··· LISTED RECORDS ···

Lemma dump_prints f m0 m : prints m0 m -> runs (intr_dump_frame f) m (fun _ m' => prints m0 m').
Proof.
  intros P0. unfold intr_dump_frame. do 2 (apply runs_bind; eapply runs_ok; [reflexivity|]). do 4 prints_next. by apply say_prints.
Qed.
Lemma kill_user f m : if_cs f = SEL_UCSEG -> runs (kill thread_name f) m (fun r m' => r = Exited /\ prints m m').
Proof.
  intros Hc. unfold kill. rewrite Hc, Z.eqb_refl. apply runs_bind. eapply runs_ok; [reflexivity|].
  pose proof (prints_refl m) as P0. prints_next. apply runs_bind. eapply runs_mono; [by apply (dump_prints f m)|].
  intros ? m' Hp. by apply runs_ret.
Qed.
Lemma kill_kernel f m : if_cs f = SEL_KCSEG -> kill thread_name f m = Panic.
Proof.
  intros Hc. unfold kill. rewrite Hc. change (SEL_KCSEG =? SEL_UCSEG) with false. rewrite Z.eqb_refl.
  destruct (dump_prints f m m (prints_refl m)) as ([] & m' & E & _). by rewrite (bind_ok _ _ _ _ _ E).
Qed.
Lemma page_fault_user f m :
  if_cs f = SEL_UCSEG -> in_external_intr m = false ->
  runs (page_fault thread_name f) m (fun r m' => r = Exited /\ page_fault_cnt m' = s64 (page_fault_cnt m + 1) /\ intr_on m' = true).
Proof.
  intros Hc He. unfold page_fault. apply runs_bind. eapply runs_ok; [reflexivity|]. apply runs_bind.
  eapply (runs_ok _ _ (intr_on m) (set_on true m)).
  { unfold intr_enable, intr_get_level, intr_context. do 2 (erewrite bind_ok by reflexivity). rewrite He, ASSERT_true by done.
    by erewrite bind_ok by reflexivity. }
  apply runs_bind. eapply runs_ok; [reflexivity|]. set (m1 := set_faults _ _). pose proof (prints_refl m1) as P1. cbv zeta.
  prints_next. eapply runs_mono; [by apply kill_user|]. intros r m' [-> Hp]. split; [done|].
  destruct (prints_trans _ _ _ H Hp) as [c ->]. done.
Qed.
Lemma syscall_exits f m : runs (syscall_handler f) m (fun r m' => r = Exited /\ prints m m').
Proof. unfold syscall_handler. pose proof (prints_refl m) as P0. prints_next. by apply runs_ret. Qed.
Lemma unexpected_returns f m0 m : prints m0 m -> exists m', unexpected_interrupt f m = Ok (tt, m') /\ intr_on m' = intr_on m /\ idt m' = idt m.
Proof.
  intros Hp. unfold unexpected_interrupt. erewrite bind_ok by reflexivity. cbv zeta. erewrite bind_ok by reflexivity.
  set (m1 := set_unexpected _ _). unfold when. destruct_if; [|by exists m1].
  destruct (say_prints "Unexpected interrupt %#04x (%s)" [Arg32 (if_vec_no f); ArgStr (Some (zget [] (intr_names m1) (if_vec_no f)))] m1 m1)
    as ([] & m' & E & c & ->); [reflexivity|apply prints_refl|].
  erewrite bind_ok by reflexivity. rewrite E. by exists (set_console c m1).
Qed.

(** ** Interrupts from user programs *)

(** An INT instruction or a fault; the processor takes #GP for an instruction that may not
    use the gate. *)
Inductive cause := Instruction (v : Z) | Fault (v : Z).
Definition cause_ok (c : cause) : Prop := match c with Instruction v => 0 <= v < 256 | Fault v => 0 <= v < 0x20 end.
Definition gate_at m (v : Z) : gate := gate_of (zget 0 (idt m) v).
Definition vector_of m (c : cause) : Z :=
  match c with Instruction v => if g_dpl (gate_at m v) <? 3 then 13 else v | Fault v => v end.
(** An interrupt gate turns interrupts off. *)
Definition enter m (v : Z) : machine := set_on (intr_on m && (g_type (gate_at m v) =? 15)) m.

Lemma user_gates reg m v : tables reg m -> 0 <= v < 256 -> g_dpl (gate_at m v) = match reg v with Some (dpl, _, _) => dpl | None => 0 end.
Proof. intros T Hv. unfold gate_at. rewrite (tb_gate _ _ T v Hv). by destruct (reg v) as [[[dpl on] h]|]. Qed.
Lemma boot_dpl v : 0 <= v < 256 ->
  match boot_registration v with Some (dpl, _, _) => dpl | None => 0 end = if bool_decide (v ∈ [3; 4; 5; 0x30]) then 3 else 0.
Proof. revert v. apply all_vectors. repeat constructor. Qed.
(** The handlers that user programs reach. *)
Definition for_users (h : handler) : bool := match h with H_device _ => false | _ => true end.
Lemma boot_user_handlers v : 0 <= v < 256 ->
  match boot_registration v with Some (_, _, h) => for_users h = negb (is_external v) | None => True end.
Proof. revert v. apply all_vectors. repeat constructor. Qed.
Lemma handler_exits h f m :
  for_users h = true -> if_cs f = SEL_UCSEG -> in_external_intr m = false -> runs (run_handler thread_name device h f) m (fun r _ => r = Exited).
Proof.
  intros Hh Hc He. destruct h as [| | |n]; [..|done].
  - eapply runs_mono; [by apply kill_user|]. by intros r m' [-> _].
  - eapply runs_mono; [by apply page_fault_user|]. by intros r m' [-> _].
  - eapply runs_mono; [apply syscall_exits|]. by intros r m' [-> _].
Qed.

(** C14: User programs cannot panic the kernel: after the start, whatever instruction or fault of a
    user program causes an interrupt, the dispatch returns.  It ends the program, but for a fault
    that has no handler, which is counted.  An INT instruction reaches a handler
    only through the gates 3, 4, 5 and 0x30, and else causes a general protection fault. *)
Theorem user_cannot_panic m c f :
  tables boot_registration m -> in_external_intr m = false -> cause_ok c -> if_cs f = SEL_UCSEG -> if_vec_no f = vector_of m c ->
  exists r m', intr_handler thread_name device f (enter m (vector_of m c)) = Ok (r, m') /\
    (r = Exited \/ exists v, c = Fault v /\ boot_registration v = None) /\
    (forall v, c = Instruction v -> vector_of m c = if bool_decide (v ∈ [3; 4; 5; 0x30]) then v else 13).
Proof.
  intros T He Hc Hcs Hvec.
  assert (Hins : forall v, c = Instruction v -> vector_of m c = if bool_decide (v ∈ [3; 4; 5; 0x30]) then v else 13).
  { intros v ->. cbn [cause_ok] in Hc. cbn [vector_of]. rewrite (user_gates _ _ v T Hc), (boot_dpl v Hc). by case_bool_decide. }
  assert (Hv : 0 <= vector_of m c < 256 /\ is_external (vector_of m c) = false /\
    (is_Some (boot_registration (vector_of m c)) \/ exists v, c = Fault v /\ boot_registration v = None)).
  { destruct c as [v|v]; simpl in Hc.
    - rewrite (Hins v eq_refl). case_bool_decide as Hin; [|split; [lia|]; split; [done|left; by eexists]].
      rewrite !elem_of_cons, elem_of_nil in Hin. split; [lia|]. destruct Hin as [-> |[-> |[-> |[-> |[]]]]]; (split; [done|left; by eexists]).
    - split; [simpl; lia|]. split; [unfold is_external; simpl; by rewrite (proj2 (Z.leb_gt 0x20 v)) by lia|].
      simpl. destruct (boot_registration v) eqn:E; [left; by eexists|right; eauto]. }
  destruct Hv as (Hr & Hext & Hreg). set (v := vector_of m c) in *. unfold intr_handler. cbv zeta. rewrite Hvec, Hext. cbn [when].
  erewrite bind_ok by reflexivity. erewrite bind_ok by reflexivity. cbn [enter set_on intr_handlers]. rewrite (tb_handler _ _ T v Hr).
  pose proof (boot_user_handlers v Hr) as Hu. destruct (boot_registration v) as [[[dpl on] h]|] eqn:Eb; cbn [fmap option_fmap option_map snd].
  - rewrite Hext in Hu. destruct (handler_exits h f (enter m v) Hu Hcs He) as (r & m' & E & ->).
    rewrite (bind_ok _ _ _ _ _ E). eexists _, _. split; [reflexivity|]. split; [by left|done].
  - destruct Hreg as [[? ?]|Hreg]; [done|]. assert (Hs : (v =? 0x27) || (v =? 0x2f) = false).
    { destruct Hreg as (v' & -> & _). simpl in Hc, v. subst v. destruct (Z.eqb_spec v' 0x27), (Z.eqb_spec v' 0x2f); simpl; lia || done. }
    rewrite Hs. destruct (unexpected_returns f _ (enter m v) (prints_refl _)) as (m' & E & _).
    rewrite bind_assoc, (bind_ok _ _ _ _ _ E). erewrite bind_ok by reflexivity. eexists _, _. split; [reflexivity|]. split; [by right|done].
Qed.
(** ** External interrupts *)

(** The messages that end an interrupt at the controllers. *)
Definition acknowledgement (vec : Z) : list event := Out 0x20 0x20 :: (if 0x28 <=? vec then [Out 0xa0 0x20] else []).

(** Every external interrupt with a handler is handled once: the handler runs with interrupts
    off, as code of an interrupt and without a request to yield; after it the controllers that
    raised the interrupt are told its end, and only then the thread yields if the handler asked
    for it. *)
Theorem external_interrupt_acknowledged reg m f dpl on n m1 :
  tables reg m -> 0x20 <= if_vec_no f < 0x30 -> reg (if_vec_no f) = Some (dpl, on, H_device n) ->
  intr_on m = false -> in_external_intr m = false ->
  device n f (set_yield false (set_external true m)) = Ok (tt, m1) -> intr_on m1 = false -> in_external_intr m1 = true ->
  intr_handler thread_name device f m =
    Ok (Returned, set_events (events m1 ++ acknowledgement (if_vec_no f) ++ (if yield_on_return m1 then [Yield] else [])) (set_external false m1)).
Proof.
  intros T Hv Hr Hon Hex Ed Hon1 Hex1. assert (Hext : is_external (if_vec_no f) = true).
  { unfold is_external. by rewrite (proj2 (Z.leb_le 0x20 _)), (proj2 (Z.ltb_lt _ 0x30)) by lia. }
  assert (Hh : zget None (intr_handlers m) (if_vec_no f) = Some (H_device n)) by (rewrite (tb_handler _ _ T), Hr by lia; done).
  assert (Ei : (0x20 <=? if_vec_no f) && (if_vec_no f <? 0x30) = true) by exact Hext.
  unfold intr_handler, acknowledgement, pic_end_of_interrupt, outb, emit, when, intr_get_level, intr_context, gets, modify, ASSERT, mbind, K_bind, mret, K_ret.
  cbv zeta. rewrite Hext, Hon. cbn [negb]. rewrite Hex. cbn [negb]. cbn [set_yield set_external intr_handlers]. rewrite Hh. cbn [run_handler].
  unfold mbind, K_bind, mret, K_ret. rewrite Ed, Hon1. cbn [negb]. rewrite Hex1, Ei. cbn [negb].
  destruct (0x28 <=? if_vec_no f); simpl; destruct (yield_on_return m1); simpl; by rewrite <- ?app_assoc.
Qed.
Lemma grid_put v t n y x c :
  grid v t n -> 0 <= y < 25 -> 0 <= x < 80 ->
  grid (set_fb (zset (fb v) y (zset (zget [] (fb v) y) x c)) v) (fun i => if i =? (n + y) * 80 + x then c else t i) n.
Proof.
  intros [G1 G2 G3] Hy Hx. split; cbn [fb set_fb].
  - by rewrite zset_length.
  - intros y' Hy'. destruct (Z.eq_dec y' y) as [->|Hne]; [rewrite zget_zset_eq, zset_length by lia; by apply G2|].
    rewrite zget_zset_ne by lia. by apply G2.
  - intros y' x' Hy' Hx'. unfold cell_at. cbn [fb set_fb]. destruct (Z.eq_dec y' y) as [->|Hne].
    + rewrite zget_zset_eq by lia. destruct (Z.eq_dec x' x) as [->|Hnx].
      * rewrite zget_zset_eq by (rewrite G2; lia). by rewrite Z.eqb_refl.
      * rewrite zget_zset_ne by lia. rewrite (proj2 (Z.eqb_neq _ _)) by lia. by apply G3.
    + rewrite zget_zset_ne by lia. rewrite (proj2 (Z.eqb_neq _ _)) by lia. by apply G3.
Qed.
Lemma put_cell_ok v t n y x c :
  grid v t n -> 0 <= y < 25 -> 0 <= x < 80 ->
  runs (put_cell y x c) v (fun _ v' => grid v' (fun i => if i =? (n + y) * 80 + x then c else t i) n /\ exists f, v' = set_fb f v).
Proof.
  intros G Hy Hx. unfold put_cell. apply runs_bind. eapply runs_ok; [reflexivity|]. apply runs_bind, runs_assert.
  { unfold ROW_CNT, COL_CNT. by rewrite (proj2 (Z.leb_le 0 y)), (proj2 (Z.ltb_lt y 25)), (proj2 (Z.leb_le 0 x)), (proj2 (Z.ltb_lt x 80)) by lia. }
  eapply runs_ok; [reflexivity|]. split; [by apply grid_put|]. by eexists.
Qed.
Lemma grid_same v t t' n : (forall i, n * 80 <= i < (n + 25) * 80 -> t i = t' i) -> grid v t n -> grid v t' n.
Proof. intros H [G1 G2 G3]. split; try done. intros y x Hy Hx. rewrite G3 by done. apply H. lia. Qed.
Lemma clear_cells_ok k v t n y x :
  grid v t n -> 0 <= y < 25 -> 0 <= x -> x + Z.of_nat k <= 80 ->
  runs (clear_cells k y x) v (fun _ v' =>
    grid v' (blank_cells t ((n + y) * 80 + x) ((n + y) * 80 + x + Z.of_nat k)) n /\ exists f, v' = set_fb f v).
Proof.
  revert v t x. induction k as [|k IH]; intros v t x G Hy Hx Hk.
  - apply runs_ret. split; [|exists (fb v); by destruct v]. eapply grid_same; [|done]. intros i _. unfold blank_cells.
    destruct (Z.leb_spec ((n + y) * 80 + x) i); [|done]. rewrite (proj2 (Z.ltb_ge i _)) by lia. done.
  - cbn [clear_cells]. apply runs_bind. eapply runs_mono; [apply put_cell_ok; [done|done|lia]|]. intros _ v1 [G1 [f1 ->]].
    eapply runs_mono; [apply IH; [done|done|lia|lia]|]. intros _ v2 [G2 [f2 ->]]. split; [|by exists f2].
    eapply grid_same; [|exact G2]. intros i _. unfold blank_cells. cbv beta.
    destruct (Z.leb_spec ((n + y) * 80 + (x + 1)) i), (Z.leb_spec ((n + y) * 80 + x) i), (Z.eqb_spec i ((n + y) * 80 + x));
      simpl; try lia; try done; repeat case_cmp; try lia; done.
Qed.
Lemma clear_row_ok v t n y :
  grid v t n -> 0 <= y < 25 ->
  runs (clear_row y) v (fun _ v' => grid v' (blank_cells t ((n + y) * 80) ((n + y) * 80 + 80)) n /\ exists f, v' = set_fb f v).
Proof.
  intros G Hy. eapply runs_mono; [apply (clear_cells_ok 80 v t n y 0); [done|done|lia|lia]|]. intros ? v' H. by rewrite Z.add_0_r in H.
Qed.
Lemma clear_rows_ok k v t n y :
  grid v t n -> 0 <= y -> y + Z.of_nat k <= 25 ->
  runs (clear_rows k y) v (fun _ v' => grid v' (blank_cells t ((n + y) * 80) ((n + y + Z.of_nat k) * 80)) n /\ exists f, v' = set_fb f v).
Proof.
  revert v t y. induction k as [|k IH]; intros v t y G Hy Hk.
  - apply runs_ret. split; [|exists (fb v); by destruct v]. eapply grid_same; [|done]. intros i _. unfold blank_cells.
    destruct (Z.leb_spec ((n + y) * 80) i); [|done]. rewrite (proj2 (Z.ltb_ge i _)) by lia. done.
  - cbn [clear_rows]. apply runs_bind. eapply runs_mono; [apply clear_row_ok; [done|lia]|]. intros _ v1 [G1 [f1 ->]].
    eapply runs_mono; [apply IH; [done|lia|lia]|]. intros _ v2 [G2 [f2 ->]]. split; [|by exists f2].
    eapply grid_same; [|exact G2]. intros i _. unfold blank_cells.
    destruct (Z.leb_spec ((n + (y + 1)) * 80) i), (Z.leb_spec ((n + y) * 80) i), (Z.ltb_spec i ((n + y) * 80 + 80)),
      (Z.ltb_spec i ((n + (y + 1) + Z.of_nat k) * 80)), (Z.ltb_spec i ((n + y + Z.of_nat (S k)) * 80)); simpl; try lia; done.
Qed.
(** The rows move up by one. *)
Lemma scroll_grid v t n :
  grid v t n -> grid (set_fb (drop 1 (fb v) ++ [zget [] (fb v) 24]) v) (fun i => if (n + 25) * 80 <=? i then t (i - 80) else t i) (n + 1).
Proof.
  intros [G1 G2 G3]. set (fb' := drop 1 (fb v) ++ [zget [] (fb v) 24]).
  assert (Hrow : forall y, 0 <= y < 25 -> zget [] fb' y = if y =? 24 then zget [] (fb v) 24 else zget [] (fb v) (y + 1)).
  { intros y Hy. unfold zget at 1, zlookup, fb'. rewrite (proj2 (Z.leb_le 0 y)) by lia. destruct (Z.eqb_spec y 24) as [->|Hne].
    - rewrite lookup_app_r by (rewrite length_drop; lia). rewrite length_drop, G1. done.
    - rewrite lookup_app_l, lookup_drop by (rewrite length_drop; lia). unfold zget, zlookup. rewrite (proj2 (Z.leb_le 0 (y + 1))) by lia.
      do 2 f_equal. lia. }
  split; cbn [fb set_fb].
  - unfold fb'. rewrite length_app, length_drop, G1. done.
  - intros y Hy. rewrite Hrow by done. destruct (y =? 24) eqn:E; apply G2; [lia|]. apply Z.eqb_neq in E. lia.
  - intros y x Hy Hx. unfold cell_at. cbn [fb set_fb]. rewrite Hrow by done. destruct (Z.eqb_spec y 24) as [->|Hne].
    + rewrite (proj2 (Z.leb_le _ _)) by lia. pose proof (G3 24 x ltac:(lia) Hx) as E. unfold cell_at in E. rewrite E. f_equal. lia.
    + rewrite (proj2 (Z.leb_gt _ _)) by lia. pose proof (G3 (y + 1) x ltac:(lia) Hx) as E. unfold cell_at in E. rewrite E. f_equal. lia.
Qed.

···

WHAT IS BEING ASKED —
Could you please retype the lines from the start of the data through the line with "set (m1 := set_unexpected", both included, and nothing else?

SOLUTION TO THE EXERCISE —
Lemma dump_prints f m0 m : prints m0 m -> runs (intr_dump_frame f) m (fun _ m' => prints m0 m').
Proof.
  intros P0. unfold intr_dump_frame. do 2 (apply runs_bind; eapply runs_ok; [reflexivity|]). do 4 prints_next. by apply say_prints.
Qed.
Lemma kill_user f m : if_cs f = SEL_UCSEG -> runs (kill thread_name f) m (fun r m' => r = Exited /\ prints m m').
Proof.
  intros Hc. unfold kill. rewrite Hc, Z.eqb_refl. apply runs_bind. eapply runs_ok; [reflexivity|].
  pose proof (prints_refl m) as P0. prints_next. apply runs_bind. eapply runs_mono; [by apply (dump_prints f m)|].
  intros ? m' Hp. by apply runs_ret.
Qed.
Lemma kill_kernel f m : if_cs f = SEL_KCSEG -> kill thread_name f m = Panic.
Proof.
  intros Hc. unfold kill. rewrite Hc. change (SEL_KCSEG =? SEL_UCSEG) with false. rewrite Z.eqb_refl.
  destruct (dump_prints f m m (prints_refl m)) as ([] & m' & E & _). by rewrite (bind_ok _ _ _ _ _ E).
Qed.
Lemma page_fault_user f m :
  if_cs f = SEL_UCSEG -> in_external_intr m = false ->
  runs (page_fault thread_name f) m (fun r m' => r = Exited /\ page_fault_cnt m' = s64 (page_fault_cnt m + 1) /\ intr_on m' = true).
Proof.
  intros Hc He. unfold page_fault. apply runs_bind. eapply runs_ok; [reflexivity|]. apply runs_bind.
  eapply (runs_ok _ _ (intr_on m) (set_on true m)).
  { unfold intr_enable, intr_get_level, intr_context. do 2 (erewrite bind_ok by reflexivity). rewrite He, ASSERT_true by done.
    by erewrite bind_ok by reflexivity. }
  apply runs_bind. eapply runs_ok; [reflexivity|]. set (m1 := set_faults _ _). pose proof (prints_refl m1) as P1. cbv zeta.
  prints_next. eapply runs_mono; [by apply kill_user|]. intros r m' [-> Hp]. split; [done|].
  destruct (prints_trans _ _ _ H Hp) as [c ->]. done.
Qed.
Lemma syscall_exits f m : runs (syscall_handler f) m (fun r m' => r = Exited /\ prints m m').
Proof. unfold syscall_handler. pose proof (prints_refl m) as P0. prints_next. by apply runs_ret. Qed.
Lemma unexpected_returns f m0 m : prints m0 m -> exists m', unexpected_interrupt f m = Ok (tt, m') /\ intr_on m' = intr_on m /\ idt m' = idt m.
Proof.
  intros Hp. unfold unexpected_interrupt. erewrite bind_ok by reflexivity. cbv zeta. erewrite bind_ok by reflexivity.
  set (m1 := set_unexpected _ _). unfold when. destruct_if; [|by exists m1].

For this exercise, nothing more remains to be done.